Com a expectativa de mercado por novos aumentos na taxa de juros do Banco do Japão em ascensão, uma longa cadeia de transações de “baixa volatilidade” está sendo reavaliada: o carry trade com iene. Em seu último relatório, a BCA Research caracteriza isso como um ponto potencial de fragilidade nos mercados globais, acreditando que, uma vez acionados os fechamentos das posições, o impacto pode se espalhar para ações, criptoativos e vários setores de risco de crédito de alto rendimento.
Pontos do relatório: Por que o “carry trade” pode se tornar um risco sistêmico
O chamado carry trade com iene essencialmente envolve tomar emprestado iene a baixas taxas de juros e investir esses fundos em ativos de maior rendimento para lucrar com o diferencial. Se o iene se valorizar subitamente ou o custo de financiamento aumentar, as transações enfrentam a dupla pressão de “diminuição do diferencial + perdas cambiais”, com fechamento das posições frequentemente resultando em reações em cadeia. A BCA enfatiza que este tipo de posição se espalhou significativamente nos últimos anos, com um volume “difícil de quantificar precisamente, mas considerável”.
Condições de disparo: Expectativas de alta de juros, rendimento de longo prazo e ressonância tripla de sentimento de risco
O relatório atribui os pontos de risco a uma combinação mais "fatal": revisão das expectativas de alta de juros combinada com enfraquecimento do sentimento de risco e fortalecimento do iene, o que torna mais provável o desalavancamento, ao contrário de uma mudança de variável única. Além disso, possíveis estímulos fiscais e pressões de oferta no Japão podem elevar o rendimento dos títulos japoneses de longo prazo e amplificar a volatilidade, reduzindo a estabilidade do carry trade.

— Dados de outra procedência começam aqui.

(** The double nearest to [a / b] (ties to even) for [a, b > 0]: the
    quotient is taken with at least 55 bits, a sticky bit records a
    non-zero remainder, and binary64 rounding (overflow to infinity,
    gradual underflow) is that of [SpecFloat]. *)
Definition round_ratio (a b : Z) : float :=
  let s := Z.max 0 (Z.log2 b - Z.log2 a + 55) in
  let q := ((a * 2 ^ s) / b)%Z in
  let sticky := if ((a * 2 ^ s) mod b =? 0)%Z then 0%Z else 1%Z in
  SF2Prim (SpecFloat.binary_round 53 1024 false (Z.to_pos (2 * q + sticky))
             (- s - 1))%Z.

(** The double nearest to [m * 10^e10], where [m < 10^ndig]: beyond
    [10^400] it is infinity and below [10^-400] zero, so that a huge
    exponent is not expanded. *)
Definition decimal_to_float (m e10 : Z) (ndig : nat) : float :=
  if (m =? 0)%Z then 0%float
  else if (400 <? e10)%Z then PrimFloat.infinity
  else if (Z.of_nat ndig + e10 <? -400)%Z then 0%float
  else if (0 <=? e10)%Z then round_ratio (m * 10 ^ e10) 1
  else round_ratio m (10 ^ (- e10)).

(** [str.lower]; only ASCII letters are mapped: no character of code
    point below 256 outside [A-Z] lowers to an ASCII character, which is
    all that the comparisons of the script observe. *)
Definition lower_char (c : ascii) : ascii :=
  let n := nat_of_ascii c in
  if (65 <=? n)%nat && (n <=? 90)%nat then ascii_of_nat (n + 32) else c.

Fixpoint lower (s : string) : string :=
  match s with
  | EmptyString => EmptyString
  | String c r => String (lower_char c) (lower r)
  end.

(** The spellings of infinity and NaN, in any case. *)
Definition special (s : string) : option float :=
  let l := lower s in
  if String.eqb l "inf" || String.eqb l "infinity" then Some PrimFloat.infinity
  else if String.eqb l "nan" then Some PrimFloat.nan
  else None.
(** The Cashbook with its picker and buttons: [max_date] is taken from the
    cash rows, as the page does before it shows the picker. *)
Definition cashbook_with_shortcuts (df0 : DataFrame) (picked : list date)
    (last_7_days current_month current_year : bool)
    : page (option CashbookView) :=
  match non_null (map (@payment_date _)
                    (filter is_cash
                       (coerce_cols parse_number cashbook_numeric_cols df0))) with
  | [] => cashbook parse_number df0 picked
  | _ =>
      max_date <- series_max_date
                    (map (@payment_date _)
                       (filter is_cash
                          (coerce_cols parse_number cashbook_numeric_cols df0))) ;;
      cashbook parse_number df0
        (shortcut_range picked last_7_days current_month current_year max_date)
  end.

End Shortcuts.

(** ** The Cashbook page: the rows of the "Detailed Transactions" tab
    (lines 556-616), before they are sorted for display

    [cash_df] is the table of the page at that point: its numeric columns
    are numbers.  [slider] is the value of the amount slider, shown only
    when [cash_df] has a row. *)

Definition cell_leb (lo : Q) (c : cell) (hi : Q) : bool :=
  match c with
  | CNum q => Qle_bool lo q && Qle_bool q hi
  | _ => false
  end.

Definition cell_gt0 (c : cell) : bool :=
  match c with
  | CNum q => Qgt0 q
  | _ => false
  end.

Definition is_zero_range (amount_range : Q * Q) : bool :=
  Qeq_bool (fst amount_range) 0 && Qeq_bool (snd amount_range) 0.

Definition detailed_transactions (cash_df : DataFrame)
    (category_filter : list string) (slider : Q * Q)
    (flow_type : list string) : DataFrame :=
  let amount_range :=
    match cash_df with
    | [] => (0, 0)
    | _ => slider
    end in
  let filtered_df := cash_df in
  let filtered_df :=
    match category_filter with
    | [] => filtered_df
    | _ => filter (fun r => isin category_filter (category r)) filtered_df
    end in
  let filtered_df :=
    if negb (is_zero_range amount_range) then
      filter (fun r => cell_leb (fst amount_range) (amount r) (snd amount_range))
             filtered_df
    else filtered_df in
  let flow_filters : list (Row -> bool) :=
    (if existsb (String.eqb "Cash In") flow_type
     then [fun r => cell_gt0 (debit r)] else [])
    ++
    (if existsb (String.eqb "Cash Out") flow_type
     then [fun r => cell_gt0 (credit r)] else []) in
  match flow_filters with
  | [] => filtered_df
  | _ => filter (fun r => existsb (fun f => f r) flow_filters) filtered_df
  end.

(Informação complementar) Recentemente, autoridades do Banco do Japão têm mencionado a necessidade de “aumentar os juros oportunamente” para gerenciar o risco inflacionário, alimentando ainda mais as apostas de mercado em um aperto monetário futuro.
Referências históricas: O “desalavancamento” de 2008, 2015 e 2020
A equipe da BCA acredita que a dissolução do carry trade não é incomum: em 2008, 2015 e 2020, quando a aversão ao risco global esfriou rapidamente, os fundos frequentemente se deslocaram para o iene e outros ativos de refúgio, fortalecendo o iene e, por sua vez, acelerando os fechamentos de posições, criando um feedback negativo “auto-reforçado”.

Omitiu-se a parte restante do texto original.